* _Exercise_:
Which lines should be repeated? Exactly the one containing "w).1 = Raise ExternalCommandFailed" and every line after it through the end of the entries below.

[Data listing Boundary: Start]

(** C6: whichever shaping call comes first on an unshaped interface,
    [set_delay] or [set_min_bandwidth], it returns having created one
    mirror, the same object store and the same stage on the device: htb
    discipline [1:] at the root, class [1:1], netem discipline [11:] and the
    redirect filter.  Every shaping call after it, accepted by the engine
    or not, keeps that mirror and that stage: no object and no mirror is
    added, and the nodes on the device stay these four. *)
Theorem first_shaping_call_builds_stage_once (w : World) (self : if_ref) (i : Interface)
    (n : Namespace) (first : ShapingCall) (rest : list ShapingCall) :
  interfaces w !! self = Some i ->
  namespaces w !! if_namespace i = Some n ->
  if_mirred_to_ifb i = false ->
  dev_nodes (ns_id n) (if_id i) (pipeline w) = [] ->
  succeed 6 (faults w) ->
  exists w1,
    shaping_call self first w = (Ok tt, w1)
    /\ interfaces w1 =
         <[self := mirrored (length (interfaces w)) (ns_id n) (if_id i) i]> (interfaces w)
         ++ [new_interface "ifb" (pretty (id_counter w)) (if_namespace i)]
    /\ mirrors_created w1 = mirrors_created w + 1
    /\ trace w1 =
         trace w ++ shaping_stage (ns_id n) (if_id i) (pretty (id_counter w))
         ++ [change_cmd (ns_id n) (if_id i) first]
    /\ dev_nodes (ns_id n) (if_id i) (pipeline w1) =
         canonical_stage (ns_id n) (if_id i) (pretty (id_counter w))
           (class_params_after first) (netem_params_after first)
    /\ let w2 := shaping_calls self rest w1 in
       interfaces w2 = interfaces w1
       /\ mirrors_created w2 = mirrors_created w + 1
       /\ map tn_shape (dev_nodes (ns_id n) (if_id i) (pipeline w2)) =
            map tn_shape (canonical_stage (ns_id n) (if_id i) (pretty (id_counter w)) [] []).
Proof.
  intros Hi Hn Hflag Hp Hs.
  pose proof (shaping_call_first w self i n first Hi Hn Hflag Hs) as H1.
  pose proof (lookup_lt_Some _ _ _ Hi) as Hlt.
  eexists. split; [exact H1|].
  split; [reflexivity|].
  assert (Hm : length (List.filter is_setup_ifb
             (trace w ++ shaping_stage (ns_id n) (if_id i) (pretty (id_counter w))
              ++ [change_cmd (ns_id n) (if_id i) first]))
           = mirrors_created w + 1) by apply mirrors_created_first.
  split; [exact Hm|].
  split; [reflexivity|].
  assert (Hnodes : dev_nodes (ns_id n) (if_id i)
            (run_trace [] (trace w ++ shaping_stage (ns_id n) (if_id i) (pretty (id_counter w))
                           ++ [change_cmd (ns_id n) (if_id i) first]))
          = canonical_stage (ns_id n) (if_id i) (pretty (id_counter w))
              (class_params_after first) (netem_params_after first)).
  { rewrite run_trace_app. apply dev_nodes_first_call. exact Hp. }
  split; [exact Hnodes|].
  match goal with |- let w2 := shaping_calls self rest ?x in _ => set (w1 := x) end.
  assert (Hi1 : interfaces w1 !! self
                = Some (mirrored (length (interfaces w)) (ns_id n) (if_id i) i)).
  { subst w1. cbn [interfaces]. norm_store. reflexivity. }
  destruct (shaping_calls_stable rest self _ n w1 Hi1 Hn eq_refl)
    as (Hifs & _ & _ & Hmc & Hsh).
  cbv zeta. split; [exact Hifs|]. split; [rewrite Hmc; exact Hm|].
  rewrite Hsh. subst w1. unfold pipeline. cbn [trace]. rewrite Hnodes.
  apply canonical_shape.
Qed.

(** ** Failure during the transition *)

(** C3, at a concrete input: with the engine refusing the first command of
    the transition, the shaping call raises and the flag of the interface
    is set all the same. *)
Lemma failed_transition_sets_flag :
  let w := set_faults [true] two_links_world in
  (if_mirred_to_ifb <$> interfaces w !! 0) = Some false
  /\ (set_min_bandwidth 0 "10mbit" w).1 = Raise ExternalCommandFailed
  /\ (if_mirred_to_ifb <$> interfaces (set_min_bandwidth 0 "10mbit" w).2 !! 0) = Some true.
Proof. vm_compute. repeat split; reflexivity. Qed.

[Data listing Boundary: End]

* _Output for this task_:
  /\ (set_min_bandwidth 0 "10mbit" w).1 = Raise ExternalCommandFailed
  /\ (if_mirred_to_ifb <$> interfaces (set_min_bandwidth 0 "10mbit" w).2 !! 0) = Some true.
Proof. vm_compute. repeat split; reflexivity. Qed.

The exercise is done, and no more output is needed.